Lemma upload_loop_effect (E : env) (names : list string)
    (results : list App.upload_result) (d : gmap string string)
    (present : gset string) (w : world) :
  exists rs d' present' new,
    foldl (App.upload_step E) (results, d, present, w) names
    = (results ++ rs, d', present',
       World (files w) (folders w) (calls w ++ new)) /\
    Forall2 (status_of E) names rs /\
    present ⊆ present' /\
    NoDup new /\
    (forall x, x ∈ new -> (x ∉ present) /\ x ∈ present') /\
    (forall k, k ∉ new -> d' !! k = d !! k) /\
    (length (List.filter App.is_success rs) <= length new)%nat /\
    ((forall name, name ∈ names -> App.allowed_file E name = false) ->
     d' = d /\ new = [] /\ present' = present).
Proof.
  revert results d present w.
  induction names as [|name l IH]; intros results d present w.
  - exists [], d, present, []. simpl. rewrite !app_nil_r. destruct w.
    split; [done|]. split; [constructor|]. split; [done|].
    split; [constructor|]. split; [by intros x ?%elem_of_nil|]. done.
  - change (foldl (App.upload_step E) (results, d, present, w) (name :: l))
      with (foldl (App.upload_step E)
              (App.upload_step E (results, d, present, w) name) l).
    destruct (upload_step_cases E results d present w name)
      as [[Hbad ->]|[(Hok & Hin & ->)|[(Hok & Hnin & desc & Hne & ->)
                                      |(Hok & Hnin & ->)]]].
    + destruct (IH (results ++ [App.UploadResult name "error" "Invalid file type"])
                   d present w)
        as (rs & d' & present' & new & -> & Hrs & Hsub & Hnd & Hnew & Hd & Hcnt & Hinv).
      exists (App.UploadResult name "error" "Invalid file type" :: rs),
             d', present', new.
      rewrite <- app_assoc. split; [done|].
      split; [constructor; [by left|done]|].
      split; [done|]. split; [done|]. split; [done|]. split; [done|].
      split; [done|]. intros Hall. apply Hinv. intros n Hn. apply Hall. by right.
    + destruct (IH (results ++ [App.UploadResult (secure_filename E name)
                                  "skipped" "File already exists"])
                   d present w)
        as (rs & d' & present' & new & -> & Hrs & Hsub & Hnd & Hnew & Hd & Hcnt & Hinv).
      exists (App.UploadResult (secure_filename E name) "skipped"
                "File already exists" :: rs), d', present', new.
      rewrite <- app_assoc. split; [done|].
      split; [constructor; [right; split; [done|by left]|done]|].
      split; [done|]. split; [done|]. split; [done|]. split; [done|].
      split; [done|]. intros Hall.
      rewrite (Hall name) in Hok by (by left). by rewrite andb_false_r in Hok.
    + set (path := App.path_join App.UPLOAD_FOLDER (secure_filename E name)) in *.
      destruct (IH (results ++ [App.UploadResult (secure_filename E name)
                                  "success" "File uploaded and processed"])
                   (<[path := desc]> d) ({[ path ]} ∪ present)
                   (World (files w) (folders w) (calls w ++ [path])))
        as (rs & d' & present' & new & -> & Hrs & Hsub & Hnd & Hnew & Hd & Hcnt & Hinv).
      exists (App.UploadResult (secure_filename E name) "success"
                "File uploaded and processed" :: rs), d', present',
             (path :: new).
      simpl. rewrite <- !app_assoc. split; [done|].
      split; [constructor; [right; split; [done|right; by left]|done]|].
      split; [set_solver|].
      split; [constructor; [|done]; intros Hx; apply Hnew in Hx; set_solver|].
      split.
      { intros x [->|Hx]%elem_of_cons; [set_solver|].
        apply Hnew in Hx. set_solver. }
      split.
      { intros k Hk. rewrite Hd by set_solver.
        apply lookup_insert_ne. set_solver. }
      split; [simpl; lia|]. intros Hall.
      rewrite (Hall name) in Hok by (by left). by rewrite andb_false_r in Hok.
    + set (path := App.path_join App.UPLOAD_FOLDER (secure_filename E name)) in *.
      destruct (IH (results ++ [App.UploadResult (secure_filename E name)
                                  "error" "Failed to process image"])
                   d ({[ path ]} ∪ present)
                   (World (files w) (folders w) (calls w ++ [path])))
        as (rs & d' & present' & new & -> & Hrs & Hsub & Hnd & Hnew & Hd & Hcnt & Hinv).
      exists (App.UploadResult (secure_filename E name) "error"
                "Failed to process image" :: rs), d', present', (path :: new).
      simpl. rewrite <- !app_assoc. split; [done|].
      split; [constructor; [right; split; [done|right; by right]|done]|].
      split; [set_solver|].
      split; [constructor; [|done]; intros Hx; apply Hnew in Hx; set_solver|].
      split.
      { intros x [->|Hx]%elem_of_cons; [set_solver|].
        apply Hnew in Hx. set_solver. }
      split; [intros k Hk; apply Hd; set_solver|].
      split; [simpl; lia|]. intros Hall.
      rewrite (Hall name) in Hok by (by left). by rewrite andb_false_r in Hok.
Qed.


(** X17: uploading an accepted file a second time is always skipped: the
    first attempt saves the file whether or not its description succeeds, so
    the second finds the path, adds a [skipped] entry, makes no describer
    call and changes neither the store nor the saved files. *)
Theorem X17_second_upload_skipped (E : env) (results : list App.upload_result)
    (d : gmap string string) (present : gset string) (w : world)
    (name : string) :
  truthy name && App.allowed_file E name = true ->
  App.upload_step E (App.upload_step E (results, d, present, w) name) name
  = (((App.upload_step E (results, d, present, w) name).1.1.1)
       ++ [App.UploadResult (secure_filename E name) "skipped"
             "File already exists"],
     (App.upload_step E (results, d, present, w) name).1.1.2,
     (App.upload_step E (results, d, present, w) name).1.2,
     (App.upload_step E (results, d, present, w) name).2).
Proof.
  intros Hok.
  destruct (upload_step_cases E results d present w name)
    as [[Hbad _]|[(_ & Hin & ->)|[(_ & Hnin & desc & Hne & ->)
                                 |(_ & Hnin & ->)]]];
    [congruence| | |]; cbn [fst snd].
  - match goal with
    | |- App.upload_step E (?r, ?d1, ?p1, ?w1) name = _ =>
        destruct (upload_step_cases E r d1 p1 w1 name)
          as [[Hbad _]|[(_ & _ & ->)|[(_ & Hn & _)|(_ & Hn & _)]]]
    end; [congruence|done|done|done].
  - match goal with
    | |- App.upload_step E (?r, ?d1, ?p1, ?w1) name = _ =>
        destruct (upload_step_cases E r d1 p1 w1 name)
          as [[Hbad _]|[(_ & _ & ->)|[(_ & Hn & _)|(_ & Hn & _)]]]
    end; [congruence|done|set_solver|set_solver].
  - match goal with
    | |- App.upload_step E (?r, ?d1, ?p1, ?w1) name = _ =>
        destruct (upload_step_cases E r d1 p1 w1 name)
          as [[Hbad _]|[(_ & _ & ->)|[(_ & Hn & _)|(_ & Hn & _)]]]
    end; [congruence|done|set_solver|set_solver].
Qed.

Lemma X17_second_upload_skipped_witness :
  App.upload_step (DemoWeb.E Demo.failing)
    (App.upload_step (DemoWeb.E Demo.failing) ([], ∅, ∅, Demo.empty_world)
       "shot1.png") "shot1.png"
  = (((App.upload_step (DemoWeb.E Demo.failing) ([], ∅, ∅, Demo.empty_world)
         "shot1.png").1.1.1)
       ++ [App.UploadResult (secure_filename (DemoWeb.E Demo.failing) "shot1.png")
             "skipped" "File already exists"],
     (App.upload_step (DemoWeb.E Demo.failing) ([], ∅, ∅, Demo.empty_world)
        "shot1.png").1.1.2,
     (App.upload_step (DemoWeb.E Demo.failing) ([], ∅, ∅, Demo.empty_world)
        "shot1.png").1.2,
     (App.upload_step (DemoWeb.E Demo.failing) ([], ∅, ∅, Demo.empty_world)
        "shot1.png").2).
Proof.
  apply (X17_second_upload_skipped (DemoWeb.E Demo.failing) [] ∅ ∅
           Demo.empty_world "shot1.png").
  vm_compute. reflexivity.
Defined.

_Work item:_ Look through the data above for lines holding the word "string". State how many there are and nothing else.

_Written response:_ 5